Money market accounts serve as a savings vehicle, balancing liquidity with competitive interest rates. They provide check-writing privileges and debit card access, similar to checking accounts, and accrue interest like savings accounts. Interest rates often fluctuate with market conditions.
Two distinct types exist: Money Market Deposit Accounts (MMDAs) and Money Market Mutual Funds (MMFs). MMDAs are offered by banks and credit unions as deposit products. Their interest rates are set by the financial institution and can be variable, often tiered based on the account balance.
MMFs are investment products offered by brokerage firms or investment companies. These funds invest in a portfolio of highly liquid, short-term debt instruments such as U.S. Treasury bills, commercial paper, and certificates of deposit. Both types aim for stability and liquidity, but their underlying structures and regulatory frameworks differ significantly.
Money can be lost in money market accounts through several mechanisms. A direct loss of principal, known as “breaking the buck,” is a rare risk primarily associated with Money Market Mutual Funds. This occurs when the Net Asset Value (NAV) of an MMF falls below $1.00 per share. A prominent instance occurred in 2008 when the Reserve Primary Fund’s shares fell to 97 cents after losses from Lehman Brothers debt.
Fees can also erode money. Money Market Deposit Accounts and Money Market Mutual Funds may charge various fees, including monthly maintenance fees, transaction fees, or fees for falling below a minimum balance requirement. If the interest earned on the account is insufficient to cover these charges, the account balance can decrease. Some accounts may require a minimum daily balance, such as $1,000 or more, to avoid fees.

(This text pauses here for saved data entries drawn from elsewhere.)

(** X7: when nothing is refused, the download succeeds, [/tmp] is a
    directory in which the two temp paths of the job do not exist, and the
    transcode step fails, [POST /trim] raises the HTTP 500 whose detail is
    the transcoder's failure (its exception's text, or [FFmpeg failed: ]
    followed by its error stream when it exits with a non-zero code), and the
    whole file system is afterwards exactly as it was before the request. *)
Theorem trim_transcode_failure
        (E : env) (request : TrimRequest) (w : world) (e : exn) :
  no_faults E ->
  fetch_error E request = None ->
  transcode_error E request = Some e ->
  is_dir_at (root w) ["tmp"] = true ->
  stat (root w) (job_input E) = None ->
  stat (root w) (job_output E) = None ->
  exists w',
    trim_video E request w = (Raise (HTTPException 500 (str e)), w')
    /\ root w' = root w.
Proof.
  intros Hq Hfe Hte Ht Hin Hout.
  pose proof (input_name_valid (uuid4 E)) as Ha.
  pose proof (output_name_valid (uuid4 E)) as Hb.
  pose proof (input_output_differ (uuid_str (uuid4 E))) as Hab.
  unfold job_input, input_path_of in Hin.
  unfold job_output, output_path_of in Hout.
  rewrite (stat_tmp_child _ _ Ha) in Hin. rewrite (stat_tmp_child _ _ Hb) in Hout.
  set (a := uuid_str (uuid4 E) ++ "_input.mp4") in *.
  set (b := uuid_str (uuid4 E) ++ "_output.mp4") in *.
  assert (Hbody : exists content w1,
             trim_body E request (job_input E) (job_output E) (job_final E)
               (os_path_join VIDEOS_DIR (job_final E)) w = (Raise e, w1)
             /\ (root w1 = update_dir (root w) ["tmp"]
                             (entry_put a (File (time_time E) content))
                 \/ exists data,
                   root w1 = update_dir
                               (update_dir (root w) ["tmp"]
                                  (entry_put a (File (time_time E) content)))
                               ["tmp"] (entry_put b (File (time_time E) data)))).
  { unfold trim_body. rewrite bind_run. unfold print at 1. cbv beta iota.
    rewrite bind_run. unfold requests_get_raise_for_status.
    unfold fetch_error in Hfe.
    destruct (requests_get E (video_url request)) as [e0|st content];
      [discriminate|].
    destruct ((400 <=? st) && (st <? 600))%Z; [discriminate|].
    unfold ret at 1. cbv beta iota. exists content.
    rewrite bind_run. unfold job_input, input_path_of. fold a.
    rewrite (open_wb_write_run E a content _ Ha (Hq _ _) (Hq _ _));
      [|exact Ht|exact Hin].
    cbn [root stdout with_root].
    rewrite bind_run. unfold print at 1. cbv beta iota.
    rewrite bind_run. unfold print at 1. cbv beta iota.
    rewrite bind_run. cbn [root stdout].
    unfold transcode_error, trim_cmd, job_input, job_output, input_path_of,
      output_path_of in Hte. fold a b in Hte. cbv zeta in Hte.
    unfold job_output, output_path_of. fold b.
    unfold subprocess_run. cbn [ff_output root with_root stdout].
    match type of Hte with match ?f with _ => _ end = _ =>
      destruct f as [e0 wr|rc err wr] eqn:Hff end.
    - injection Hte as ->.
      destruct wr as [data|]; [|eexists; split; [reflexivity | now left]].
      rewrite (create_file_tmp_run _ b _ _ Hb).
      + eexists. split; [reflexivity|]. right. now exists data.
      + now rewrite is_dir_tmp_update.
      + intros t es. rewrite (lookup_tmp_put _ _ _ _ Ht), Hab, Hout. discriminate.
    - destruct (negb (rc =? 0)%Z) eqn:Hrc; [|discriminate].
      injection Hte as <-.
      destruct wr as [data|].
      + rewrite (create_file_tmp_run _ b _ _ Hb).
        * rewrite bind_run. cbn [fst snd]. rewrite Hrc. unfold raise at 1.
          eexists. split; [reflexivity|]. right. now exists data.
        * now rewrite is_dir_tmp_update.
        * intros t es. rewrite (lookup_tmp_put _ _ _ _ Ht), Hab, Hout.
          discriminate.
      + rewrite bind_run. cbn [fst snd]. rewrite Hrc. unfold raise at 1.
        eexists. split; [reflexivity | now left]. }
  destruct Hbody as (content & w1 & Hbody & Hroot).
  rewrite (trim_video_raise_inv E request w e w1 Hbody), trim_except_run.
  unfold job_input, job_output, input_path_of, output_path_of, job_id.
  fold a b.
  assert (Hla : lookup (root (log_error w1 e)) ["tmp"; a]
                = Some (File (time_time E) content)).
  { cbn [root log_error]. destruct Hroot as [-> |[data ->]].
    - now rewrite (lookup_tmp_put _ _ _ _ Ht), String.eqb_refl.
    - rewrite lookup_tmp_put; [|now rewrite is_dir_tmp_update].
      rewrite String.eqb_sym, Hab.
      now rewrite (lookup_tmp_put _ _ _ _ Ht), String.eqb_refl. }
  rewrite (guarded_remove_file E a _ _ _ Ha (Hq _ _) (Hq _ _) Hla).
  cbn [root log_error with_root].
  destruct Hroot as [Hr|[data Hr]]; rewrite Hr.
  - rewrite (guarded_remove_absent E b _ Hb).
    + eexists. split; [reflexivity|]. cbn [root].
      now apply tmp_scratch_one.
    + cbn [root with_root log_error]. rewrite (tmp_scratch_one _ _ _ Hin).
      exact Hout.
  - erewrite (guarded_remove_file E b _ _ _ Hb (Hq _ _) (Hq _ _)).
    + eexists. split; [reflexivity|]. cbn [root with_root].
      now apply tmp_scratch_two.
    + cbn [root with_root log_error]. rewrite lookup_tmp_remove, Hab.
      rewrite lookup_tmp_put; [|now rewrite is_dir_tmp_update].
      now rewrite String.eqb_refl.
Qed.

Lemma trim_transcode_failure_witness :
  exists w',
    trim_video ex_env_ffmpeg_fails ex_request ex_world
    = (Raise (HTTPException 500 (str (PyException "FFmpeg failed: boom"))), w')
    /\ root w' = root ex_world.
Proof.
  apply (trim_transcode_failure ex_env_ffmpeg_fails ex_request ex_world
           (PyException "FFmpeg failed: boom")); try reflexivity.
  intros c p. reflexivity.
Defined.

(* ===================================================================== *)
(** * A stored video, from the trim to its retrieval *)
(* ===================================================================== *)

(** The object a successful request stores is the transcoder's output, with
    the time it was written. *)
Lemma trim_video_ok_stored (E : env) (request : TrimRequest) (w w' : world)
      (resp : TrimResponse) (es : entries_t) (rc : Z) (err data : string) :
  storage (root w) = Some es -> assoc (job_final E) es = None ->
  ffmpeg E (trim_cmd request (job_input E) (job_output E))
  = RunCompleted rc err (Some data) ->
  trim_video E request w = (Ok resp, w') ->
  storage (root w')
  = Some (es ++ [(job_final E, File (time_time E) data)])%list.
Proof.
  intros Hs Hfresh Hff Hrun. apply trim_video_ok_inv in Hrun.
  pose proof (input_name_valid (uuid4 E)) as Ha.
  pose proof (output_name_valid (uuid4 E)) as Hb.
  unfold trim_body in Hrun. rename Hrun into H.
  apply bind_ok_inv in H as (u0 & w0 & H0 & H). apply print_run in H0 as [_ R0].
  apply bind_ok_inv in H as (content & w1 & H1 & H).
  apply requests_run in H1 as [-> _].
  apply bind_ok_inv in H as (u2 & w2 & H2 & H).
  apply (open_wb_write_tmp E _ _ _ _ _ Ha) in H2.
  apply bind_ok_inv in H as (u3 & w3 & H3 & H). apply print_run in H3 as [_ R3].
  apply bind_ok_inv in H as (u4 & w4 & H4 & H). apply print_run in H4 as [_ R4].
  apply bind_ok_inv in H as (result & w5 & H5 & H).
  pose proof (subprocess_run_tmp E (trim_cmd request (job_input E) (job_output E))
                (uuid_str (uuid4 E) ++ "_output.mp4") _ _ _ Hb eq_refl H5)
    as [T5 _].
  apply bind_ok_inv in H as (u6 & w6 & H6 & H).
  assert (w6 = w5) as ->.
  { destruct (negb (fst result =? 0)%Z); [discriminate|].
    unfold ret in H6. now injection H6 as _ <-. }
  clear H6.
  assert (Hs5 : storage (root w5) = Some es).
  { rewrite <- Hs. apply storage_tmp_only. rewrite <- R0.
    apply tmp_only_trans with (root w2); [exact H2|].
    rewrite <- R3, <- R4. exact T5. }
  apply bind_ok_inv in H as (u7 & w7 & H7 & H).
  apply (shutil_move_ok E _ _ _ _ _ es Hb (final_name_valid (uuid4 E))
           Hs5 Hfresh) in H7 as (m & d & Hl & Hs7 & _).
  assert (Hmd : File m d = File (time_time E) data).
  { change (subprocess_run E (trim_cmd request (job_input E) (job_output E)) w4
            = (Ok result, w5)) in H5.
    unfold subprocess_run in H5. rewrite Hff in H5.
    cbn [ff_output trim_cmd] in H5. unfold job_output, output_path_of in H5.
    destruct (create_file (root w4)
                ("/tmp/" ++ job_id E ++ "_output.mp4") (time_time E) data)
      as [r'|] eqn:Hc.
    - injection H5 as _ <-. cbn [root with_root] in Hl.
      apply (create_file_tmp _ _ _ _ _ Hb) in Hc as [Ht ->].
      rewrite (lookup_tmp_put _ _ _ _ Ht), String.eqb_refl in Hl.
      now injection Hl as <- <-.
    - injection H5 as _ <-. exfalso.
      rewrite (create_file_tmp_run _ _ _ _ Hb) in Hc; [discriminate| |].
      + unfold is_dir_at. rewrite lookup_tmp_child in Hl.
        destruct (lookup (root w4) ["tmp"]) as [[? ?|? ?]|]; congruence.
      + intros t es0 Hd. unfold job_id in Hl. congruence. }
  injection Hmd as -> ->.
  apply bind_ok_inv in H as (u8 & w8 & H8 & H). apply print_run in H8 as [_ R8].
  apply bind_ok_inv in H as (u9 & w9 & H9 & H).
  apply (os_remove_tmp E _ _ _ _ Ha) in H9. cbv beta iota in H9. subst w9.
  apply bind_ok_inv in H as (u10 & w10 & H10 & H).
  apply print_run in H10 as [_ R10]. cbn [root with_root] in R10.
  unfold ret in H. injection H as _ <-.
  rewrite R10, (storage_tmp_only _ _ (tmp_only_update _ _)).
  now rewrite R8.
Qed.

(** X8: the round trip of a stored video.  After a [POST /trim] that
    returns its success payload (fresh job identifier, the transcoder having
    written its output), the URL in the payload ends in the job's final
    name, and [GET /video/] of that name, when [stat] is not refused,
    answers with exactly the bytes the transcoder wrote. *)
Theorem trim_then_serve
        (E E2 : env) (request : TrimRequest) (w w' : world)
        (resp : TrimResponse) (es : entries_t) (rc : Z) (err data : string) :
  storage (root w) = Some es ->
  assoc (job_final E) es = None ->
  ffmpeg E (trim_cmd request (job_input E) (job_output E))
  = RunCompleted rc err (Some data) ->
  trim_video E request w = (Ok resp, w') ->
  faults E2 SysStat (stored_path (job_final E)) = false ->
  resp_video_url resp = public_base ++ job_final E
  /\ serve_video E2 (job_final E) w'
     = (Ok (FileResponse (stored_path (job_final E)) "video/mp4"), w')
  /\ response_body w' (FileResponse (stored_path (job_final E)) "video/mp4")
     = Some data.
Proof.
  intros Hs Hfresh Hff Hrun Hf.
  pose proof (trim_video_ok_stored E request w w' resp es rc err data
                Hs Hfresh Hff Hrun) as Hs'.
  apply trim_video_ok_inv in Hrun.
  destruct (trim_body_ok E request w w' resp es Hs Hfresh Hrun)
    as (_ & _ & _ & ->).
  split; [reflexivity|].
  pose proof (storage_child_stat (root w') _ (job_final E)
                (final_name_valid (uuid4 E)) Hs') as Hst.
  fold (stored_path (job_final E)) in Hst.
  rewrite assoc_app, Hfresh in Hst. cbn [assoc] in Hst.
  rewrite String.eqb_refl in Hst.
  unfold serve_video, response_body. rewrite bind_run. unfold os_path_exists.
  fold (stored_path (job_final E)). rewrite Hf, Hst. cbn [negb]. auto.
Qed.

Lemma trim_then_serve_witness :
  resp_video_url
    {| success := true;
       resp_video_url := public_base ++ job_final ex_env;
       message := "Video trimmed and hosted successfully" |}
  = public_base ++ job_final ex_env
  /\ serve_video ex_env (job_final ex_env)
       (snd (trim_video ex_env ex_request ex_world))
     = (Ok (FileResponse (stored_path (job_final ex_env)) "video/mp4"),
        snd (trim_video ex_env ex_request ex_world))
  /\ response_body (snd (trim_video ex_env ex_request ex_world))
       (FileResponse (stored_path (job_final ex_env)) "video/mp4")
     = Some "trimmed".
Proof.
  apply (trim_then_serve ex_env ex_env ex_request ex_world _ _
           [("a.mp4", File 0 "A"); ("b.mp4", File 9000 "B")] 0 "" "trimmed");
    vm_compute; reflexivity.
Defined.

(* ===================================================================== *)
(** * What a trim request can touch, however it ends *)
(* ===================================================================== *)

Lemma hoare_bind {A B : Type} (P Q R : node -> Prop) (m : M A) (k : A -> M B) :
  hoare P m Q -> (forall r, Q r -> R r) -> (forall a, hoare Q (k a) R) ->
  hoare P (bind m k) R.
Proof.
  intros Hm HQR Hk w res w' HP. rewrite bind_run.
  destruct (m w) as [[a|e] w1] eqn:Hmw.
  - intros Hrun. exact (Hk a w1 res w' (Hm w _ w1 HP Hmw) Hrun).
  - intros [= _ <-]. apply HQR. exact (Hm w _ w1 HP Hmw).
Qed.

A subtle form of loss is the erosion of purchasing power due to inflation. Even if the nominal amount of money in a money market account remains stable or grows slightly, high inflation can reduce what that money can buy over time. For example, if an account earns 1% interest but inflation is 3%, the real value of the money decreases by 2% annually. This means that while the dollar amount in the account might not decrease, its real value and ability to purchase goods and services diminish, representing a genuine financial loss.

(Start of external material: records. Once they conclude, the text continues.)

(** * Celestial transit data: the astronomical computation engine

    A shallow embedding of the two edge functions of the repository
    (the natal-chart function, which also carries the moon-phase solver and
    the transit scan, and the stand-alone transits function) together with
    the properties their specification states about them.

    Numbers.  A JavaScript [number] is embedded as a rational [Q]: every
    finite double is a rational, and the arithmetic of the source is taken
    exactly (the rounding of IEEE-754 operations is not modelled).  Decimal
    literals of the source are written as they are ([365.25], [30.6001]).
    The trigonometric part of the chart geometry leaves the rationals and
    is embedded over [R] in the module [Chart]. *)

From Stdlib Require Import ZArith QArith Qround Qabs Lia List String Bool.
From Stdlib Require Import DecimalString Reals Psatz.
From Stdlib Require Import Sorted Permutation Qreals.
Import ListNotations.
Local Open Scope string_scope.
Local Open Scope Q_scope.

(** Whole numbers are numbers. *)
#[local] Coercion inject_Z : Z >-> Q.

(** ** JavaScript arithmetic on exact numbers *)

Module JS.

(** [x < y] and [x <= y] as the tests of the source. *)
Definition ltb (x y : Q) : bool :=
  match x ?= y with Lt => true | _ => false end.

Definition leb (x y : Q) : bool := Qle_bool x y.

(** [Math.floor]. *)
Definition floor (x : Q) : Z := Qfloor x.

(** [Math.round]: nearest integer, a tie goes up. *)
Definition round (x : Q) : Z := Qfloor (x + 0.5).

(** [Math.abs]. *)
Definition abs (x : Q) : Q := Qabs x.

(** Truncation toward zero, the quotient behind [%]. *)
Definition trunc (x : Q) : Z :=
  if Qle_bool 0 x then Qfloor x else Qceiling x.

(** [a % b]: the remainder takes the sign of the dividend. *)
Definition rem (a b : Q) : Q := a - b * inject_Z (trunc (a / b)).

(** [l[i]]: [undefined] (here [None]) outside the array. *)
Definition index {A : Type} (l : list A) (i : Z) : option A :=
  if (i <? 0)%Z then None else nth_error l (Z.to_nat i).

(** [String(n)] for a whole number. *)
Definition String_of (n : Z) : string := NilEmpty.string_of_int (Z.to_int n).

Fixpoint repeat_string (n : nat) (pad : string) : string :=
  match n with
  | O => EmptyString
  | S n' => pad ++ repeat_string n' pad
  end.

(** [s.padStart(n, pad)] for a one-character [pad]. *)
Definition padStart (n : nat) (pad : string) (s : string) : string :=
  repeat_string (n - String.length s) pad ++ s.

(** The indices [0], [1], ..., [n - 1] of a counting loop. *)
Definition upto (n : nat) : list Z := map Z.of_nat (seq 0 n).

(** Truthiness of a nullable number: [null] and [0] are falsy. *)
Definition truthy (x : option Q) : bool :=
  match x with
  | Some v => negb (Qeq_bool v 0)
  | None => false
  end.

End JS.

(** ** Angle arithmetic shared by both functions *)

(** [function norm(a) { a = a % 360; return a < 0 ? a + 360 : a; }] *)
Definition norm (a : Q) : Q :=
  let a := JS.rem a 360 in
  if JS.ltb a 0 then a + 360 else a.

(** ** Definitions shared by both functions *)

Definition ZODIAC : list string :=
  ["Aries"; "Taurus"; "Gemini"; "Cancer"; "Leo"; "Virgo"; "Libra";
   "Scorpio"; "Sagittarius"; "Capricorn"; "Aquarius"; "Pisces"].

Record Planet := { name : string; motion : Q; j2000 : Q }.

Definition J2000 : Q := 2451545.0.

(** Lookup in an object literal used as a table; the entries keep the order
    in which the source lists them. *)
Fixpoint lookup {A : Type} (k : string) (table : list (string * A)) : option A :=
  match table with
  | [] => None
  | (k', v) :: rest => if String.eqb k k' then Some v else lookup k rest
  end.

(** The calendar date computed by [fromJD], before it is printed. *)
Definition fromJD_ymd (jd : Q) : Z * Z * Z :=
  let Z0 := JS.floor (jd + 0.5) in
  let alpha := JS.floor ((Z0 - 1867216.25) / 36524.25) in
  let A := if (Z0 <? 2299161)%Z then Z0
           else (Z0 + 1 + alpha - JS.floor (alpha / 4))%Z in
  let B := (A + 1524)%Z in
  let C := JS.floor ((B - 122.1) / 365.25) in
  let D := JS.floor (365.25 * C) in
  let E := JS.floor ((B - D)%Z / 30.6001) in
  let day := JS.floor (inject_Z (B - D - JS.floor (30.6001 * E))) in
  let month := if (E <? 14)%Z then (E - 1)%Z else (E - 13)%Z in
  let year := if (2 <? month)%Z then (C - 4716)%Z else (C - 4715)%Z in
  (year, month, day).
Lemma seed_dom cs : dom (seed cs) = liveCritterIds cs.
Proof.
  apply set_eq. intros k. rewrite elem_of_dom, seed_lookup.
  destruct (decide (k ∈ liveCritterIds cs)) as [Hk|Hk].
  - split; [done|]. intros _.
    destruct (filter_id_last cs k Hk) as [c ->]. by eexists.
  - rewrite filter_id_nil by done. split; [by intros [? ?]|done].
Qed.

Lemma seed_inSync cs : inSync cs (seed cs).
Proof.
  split; [apply seed_dom|]. intros k r. rewrite seed_lookup.
  destruct (last (filter _ cs)) as [c|]; [|done].
  intros [= <-]. by exists c.
Qed.

End Seed.

(** X1. A manual update whose two fetches succeed replaces the cache by
    one record per fetched id, whatever the cache held before: the keys
    are the fetched ids, and every record holds a fetched critter of its
    key as snapshot and stands at that critter's position, current and
    target alike. *)
Theorem handleManualUpdate_seeds
    (s : State) (input : View) (tiles : list Tile) (critters : list Critter) :
  let s' := handleManualUpdate input (Fulfilled tiles) (Fulfilled critters) s in
  currentTerrainData s' = Some tiles
  ∧ currentView s' = input
  ∧ selectedCritter s' = selectedCritter s
  ∧ dom (critterDisplayData s') = list_to_set (c_id <$> critters)
  ∧ ∀ k r, critterDisplayData s' !! k = Some r →
      critter r ∈ critters ∧ c_id (critter r) = k
      ∧ currentX r = c_x (critter r) ∧ currentY r = c_y (critter r)
      ∧ targetX r = c_x (critter r) ∧ targetY r = c_y (critter r).
Proof.
  cbn zeta. split; [done|]. split; [done|]. split; [done|].
  split; [apply seed_dom|]. cbn. intros k r Hr.
  rewrite seed_lookup in Hr.
  destruct (last (filter _ critters)) as [c|] eqn:Hlast; [|done].
  injection Hr as <-. apply last_Some_elem_of in Hlast.
  apply list_elem_of_filter in Hlast as [Hid Hin]. by repeat split.
Qed.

Protections mitigate risks associated with money market accounts. Money Market Deposit Accounts (MMDAs) offered by banks are insured by the Federal Deposit Insurance Corporation (FDIC). This insurance covers deposits up to $250,000 per depositor, per insured bank, for each account ownership category. Similarly, MMDAs held at credit unions are insured by the National Credit Union Administration (NCUA), providing coverage up to $250,000 per depositor, per institution, per ownership category. This federal insurance protects funds even if the financial institution fails.
Money Market Mutual Funds, while not FDIC or NCUA insured, are subject to regulation by the U.S. Securities and Exchange Commission (SEC). These regulations, primarily under the Investment Company Act of 1940, aim to enhance resilience and transparency. Recent amendments have increased liquidity requirements, mandating that funds hold a higher percentage of their assets in daily and weekly liquid assets (25% and 50%, respectively).
The SEC has also removed provisions that allowed MMFs to impose temporary redemption gates, aiming to reduce the risk of investor runs during stressed market conditions. While the possibility of an MMF “breaking the buck” exists, the regulatory framework, coupled with fund management practices and voluntary sponsor support, makes significant losses rare.